As expectations of a BOJ rate hike diminish, USD/JPY rises, according to OCBC’s analysts

    by VT Markets
    /
    Nov 13, 2025

    The currency pair softened slightly from its recent highs due to these remarks. Daily momentum remains flat, with the Relative Strength Index (RSI) indicating possible decline signs. Resistance levels are noted at 155 and 156.10, while support is seen at 154.40 and 153.10, corresponding to the 21-day moving average.

    Potential For Sudden Reversal

    With USD/JPY pushing against the 155 level, the primary tension is between weak yen fundamentals and the growing risk of government intervention. The fundamental case for a weaker yen is strong, fueled by a hesitant Bank of Japan and Japan’s own fiscal pressures. This creates a difficult environment where the trend is up, but the potential for a sudden, sharp reversal is high.

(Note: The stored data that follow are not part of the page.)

(** Counterexample to C7 as stated: in the first session the bucket that
    [startTrackingTime] created exists in memory only, and the report
    replaces the statistics in memory by the empty object. *)
Lemma report_changes_the_statistics_in_memory :
  bucketAt (inMemory (projectStats first_session))
           "Unknown Project" "2025-01-01 (Wednesday)" = Some emptyBucket
  /\ bucketAt (inMemory (projectStats (showProjectStats noon first_session)))
              "Unknown Project" "2025-01-01 (Wednesday)" = None
  /\ inMemory (projectStats (showProjectStats noon first_session)) = ∅.
Proof. by vm_compute. Qed.

(** C3, as the code has it.  [startTrackingTime] called while the clock is
    running sets no timer (the timers of the host, and with them the date
    captured by the accounting tick, are unchanged), leaves the clock
    running with the same start time and the same project, shows no
    message, and stores nothing; but before the guard it assigns to
    [projectStats] what it re-reads from [globalState].  The statistics in
    memory are unchanged when they agreed with the stored ones.  When
    nothing is stored yet, the re-read loses the bucket that the first
    start created: the guard comes one statement too late to make the
    repeated start the no-op it is meant to be. *)
Theorem start_while_running_only_rereads
    (now : Instant) (ws : option string) (st : State) (t : Z) :
  timerStartTime st = Some t ->
  let st' := startTrackingTime now ws st in
  timers st' = timers st /\ nextHandle st' = nextHandle st
  /\ timerInterval st' = timerInterval st /\ statsInterval st' = statsInterval st
  /\ timerStartTime st' = Some t /\ projectName st' = projectName st
  /\ lastActivityTime st' = lastActivityTime st
  /\ statusBarItem st' = statusBarItem st /\ shown st' = shown st
  /\ persisted (projectStats st') = persisted (projectStats st)
  /\ inMemory (projectStats st') = default ∅ (persisted (projectStats st))
  /\ (persisted (projectStats st) = Some (inMemory (projectStats st)) ->
      inMemory (projectStats st') = inMemory (projectStats st)).
Proof.
  intros Hrunning st'. subst st'. unfold startTrackingTime. simpl.
  rewrite Hrunning. simpl. rewrite persisted_get, inMemory_get.
  repeat split; try done.
  by intros ->.
Qed.

Lemma start_while_running_only_rereads_witness :
  timerStartTime first_session = Some 1735732800000
  /\ timers (startTrackingTime noon None first_session) = timers first_session
  /\ projectName (startTrackingTime noon None first_session) = projectName first_session
  /\ inMemory (projectStats (startTrackingTime noon None first_session)) = ∅.
Proof.
  assert (Hrunning : timerStartTime first_session = Some 1735732800000)
    by reflexivity.
  destruct (start_while_running_only_rereads noon None first_session _ Hrunning)
    as (Ht & _ & _ & _ & _ & Hn & _ & _ & _ & _ & Hmem & _).
  split; [exact Hrunning|]. split; [exact Ht|]. split; [exact Hn|exact Hmem].
Defined.

(** Counterexample to C3 as stated: a second start in the first session,
    before any tick, empties the statistics in memory; the bucket of the
    session is gone, and the next tick of the session throws. *)
Lemma start_while_running_changes_the_statistics_in_memory :
  timerStartTime first_session = Some 1735732800000
  /\ bucketAt (inMemory (projectStats first_session))
              "Unknown Project" "2025-01-01 (Wednesday)" = Some emptyBucket
  /\ bucketAt (inMemory (projectStats (startTrackingTime noon None first_session)))
              "Unknown Project" "2025-01-01 (Wednesday)" = None
  /\ tickCallback true "2025-01-01 (Wednesday)"
       {| epochMs := 1735732801000; utcOffsetMin := 0 |} ".ts"
       (startTrackingTime noon None first_session) = ThrewTypeError.
Proof. by vm_compute. Qed.

(** ** The activity timestamp at load time *)

Lemma activate_fields now st :
  let st' := activate now st in
  timerStartTime st' = timerStartTime st /\ timerInterval st' = timerInterval st
  /\ statsInterval st' = statsInterval st /\ projectName st' = projectName st
  /\ projectStats st' = globalState_get (projectStats st)
  /\ lastActivityTime st' = lastActivityTime st
  /\ timers st' = timers st /\ nextHandle st' = nextHandle st /\ shown st' = shown st.
Proof.
  unfold activate.
  pose proof (updateStatusBarItem_fields now
    (set_statusBarItem (Some Blank)
       (set_projectStats (globalState_get (projectStats st)) st))) as Hf.
  simpl in Hf. exact Hf.
Qed.

(** C10.  The module sets [lastActivityTime] to the time at which it is
    loaded.  So when tracking is started after activation and the first
    tick fires at most 30000 ms after the load, the tick accrues (1000 ms
    on [totalTime], and on the entry of the extension if there is one),
    although no activity signal was ever received: [lastActivityTime] is
    still the load time. *)
Theorem first_tick_accrues_without_activity
    (copy : bool) (loadTime : Z) (saved : option StatsStore)
    (activation now : Instant) (ws : option string)
    (tick : Instant) (fileExt : string) :
  epochMs tick - loadTime <= 30000 ->
  let started := run copy (initial loadTime saved) [Activate activation; CmdStart now ws] in
  let p := resolveProjectName ws in
  let d := getCurrentDate now in
  let before := default emptyBucket (bucketAt (default ∅ saved) p d) in
  lastActivityTime started = loadTime
  /\ timerOf 0 (timers started) = Some (AccountingTick d)
  /\ bucketAt (inMemory (projectStats started)) p d = Some before
  /\ bucketAt (inMemory (projectStats (step copy started (TimerFires 0 tick fileExt)))) p d
     = Some (addTick fileExt before)
  /\ totalTime (addTick fileExt before) = totalTime before + 1000.
Proof.
  intros Hwithin started p d before.
  destruct (activate_fields activation (initial loadTime saved))
    as (Ht & _ & _ & _ & Hσ & Hl & Hts & Hnh & _).
  simpl in Ht, Hl, Hts, Hnh.
  destruct (startTrackingTime_stopped now ws _ Ht)
    as (_ & Hname & Hmem & Htimers & _ & _ & _ & Hlast & _).
  change (startTrackingTime now ws (activate activation (initial loadTime saved)))
    with started in Hname, Hmem, Htimers, Hlast.
  fold p in Hname, Hmem. fold d in Hmem, Htimers.
  rewrite Hσ, persisted_get in Hmem. simpl in Hmem.
  rewrite Hts, Hnh in Htimers. simpl in Htimers.
  rewrite Hl in Hlast.
  assert (Hb : bucketAt (inMemory (projectStats started)) p d = Some before).
  { rewrite Hmem, bucketAt_ensureBucket. by rewrite decide_True. }
  split; [exact Hlast|].
  split; [by rewrite Htimers|].
  split; [exact Hb|].
  split; [|apply addTick_amounts].
  rewrite <- Hlast in Hwithin. rewrite <- Hname in Hb.
  destruct (tickCallback_accrues copy d tick fileExt started _ Hwithin Hb)
    as (st' & Htick & Hmem' & _).
  rewrite (step_tick_returned copy started 0 d tick fileExt st');
    [|by rewrite Htimers|exact Htick].
  rewrite Hmem', <- Hname, bucketAt_accrue, decide_True by done.
  by rewrite Hb.
Qed.

Lemma first_tick_accrues_without_activity_witness :
  1735732801000 - 1735732800000 <= 30000
  /\ bucketAt
       (inMemory (projectStats
          (step true (run true (initial 1735732800000 None)
                        [Activate noon; CmdStart noon None])
                (TimerFires 0 {| epochMs := 1735732801000; utcOffsetMin := 0 |} ".ts"))))
       "Unknown Project" "2025-01-01 (Wednesday)"
     = Some {| totalTime := 1000; fileStats := [(".ts", 1000)] |}.
Proof.
  assert (H : 1735732801000 - 1735732800000 <= 30000) by lia.
  split; [exact H|].
  exact (proj1 (proj2 (proj2 (proj2
    (first_tick_accrues_without_activity true 1735732800000 None noon noon None
       {| epochMs := 1735732801000; utcOffsetMin := 0 |} ".ts" H))))).
Defined.

(** ** The date key *)

Lemma getDay_range i : 0 <= getDay i < 7.
Proof. unfold getDay. apply Z.mod_pos_bound. lia. Qed.

(** The key is the UTC date of the instant followed by the name of the
    local day of the week. *)
Lemma getCurrentDate_parts i :
  exists name,
    dayNames !! Z.to_nat (getDay i) = Some name
    /\ getCurrentDate i = toISOString_date i +:+ " (" +:+ name +:+ ")".
Proof.
  pose proof (getDay_range i) as Hr. unfold getCurrentDate.
  assert (Hlt : (Z.to_nat (getDay i) < 7)%nat) by lia.
  destruct (dayNames !! Z.to_nat (getDay i)) as [name|] eqn:Hname.
  - by exists name.
  - apply lookup_ge_None in Hname. simpl in Hname. lia.
Qed.

Lemma getCurrentDate_utc i :
  utcOffsetMin i = 0 -> toISOString_date i = local_date i.
Proof.
  intros H. unfold toISOString_date, local_date. rewrite H.
  by replace (epochMs i + 0 * 60000) with (epochMs i) by lia.
Qed.

(** C8.  The date key has the form "YYYY-MM-DD (WeekdayName)", but its two
    parts are not both taken from the local date: the weekday is the local
    one ([getDay]) and the date is the UTC one ([toISOString]).  At
    2025-01-02 04:30 UTC on a clock five hours behind UTC it is Wednesday,
    2025-01-01, 23:30 local time; the key is "2025-01-02 (Wednesday)". *)
Theorem getCurrentDate_utc_date_with_local_weekday :
  local_date {| epochMs := 1735792200000; utcOffsetMin := -300 |} = "2025-01-01"
  /\ getDay {| epochMs := 1735792200000; utcOffsetMin := -300 |} = 3
  /\ toISOString_date {| epochMs := 1735792200000; utcOffsetMin := -300 |} = "2025-01-02"
  /\ getCurrentDate {| epochMs := 1735792200000; utcOffsetMin := -300 |}
     = "2025-01-02 (Wednesday)".
Proof. by vm_compute. Qed.

(** ** Loading the statistics *)

Lemma json_of_store_shape s : is_projectStats (json_of_store s) = true.
Proof.
  unfold json_of_store, is_projectStats. rewrite forallb_forall.
  intros [p v] Hin. apply in_map_iff in Hin as ([p' days] & [= _ <-] & _). simpl.
  unfold json_of_days, is_days. rewrite forallb_forall.
  intros [d v] Hin. apply in_map_iff in Hin as ([d' b] & [= _ <-] & _). simpl.
  rewrite forallb_forall.
  intros [k v] Hin. by apply in_map_iff in Hin as ([k' n] & [= _ <-] & _).
Qed.

(** On statistics of the right shape the load is the re-reading of the
    typed model. *)
Lemma loadProjectStats_typed (σ : Stores) :
  loadProjectStats (json_of_store <$> persisted σ)
  = json_of_store (inMemory (globalState_get σ)).
Proof.
  rewrite inMemory_get. destruct (persisted σ) as [s|]; simpl.
  - reflexivity.
  - unfold json_of_store. by rewrite map_to_list_empty.
Qed.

    This view is strengthened by recent data from our perspective in November 2025. Japan’s core CPI for October just came in at 2.7%, below expectations and further reducing any pressure on the BOJ to tighten policy soon. In contrast, the latest US non-farm payrolls report showed a robust 210,000 jobs added, cementing the wide interest rate differential that favors the dollar.

    We have seen this scenario before, specifically with the interventions in late 2022 and again in the spring of 2024. In those instances, Japanese authorities stepped in after the pair crossed similar psychological levels, triggering rapid, multi-yen drops that punished yen short-sellers. The current verbal warnings from Finance Minister Katayama are echoing the same language used just before those past actions.

    Strategies For Traders

    Therefore, a prudent strategy for the coming weeks involves buying USD/JPY put options. This offers a direct hedge against a sudden drop caused by intervention, effectively acting as insurance on any long positions. Using a bear put spread can help reduce the premium paid for this protection, making the hedge more cost-effective.

    Alternatively, traders can look to buy volatility, as the market is clearly coiled for a large move. Purchasing a long strangle, which is buying both an out-of-the-money call and an out-of-the-money put, would be profitable on either a sharp breakout above 155 or a sudden plunge. One-month implied volatility has already ticked up to over 11%, indicating that the options market is actively pricing in this heightened risk of a significant move.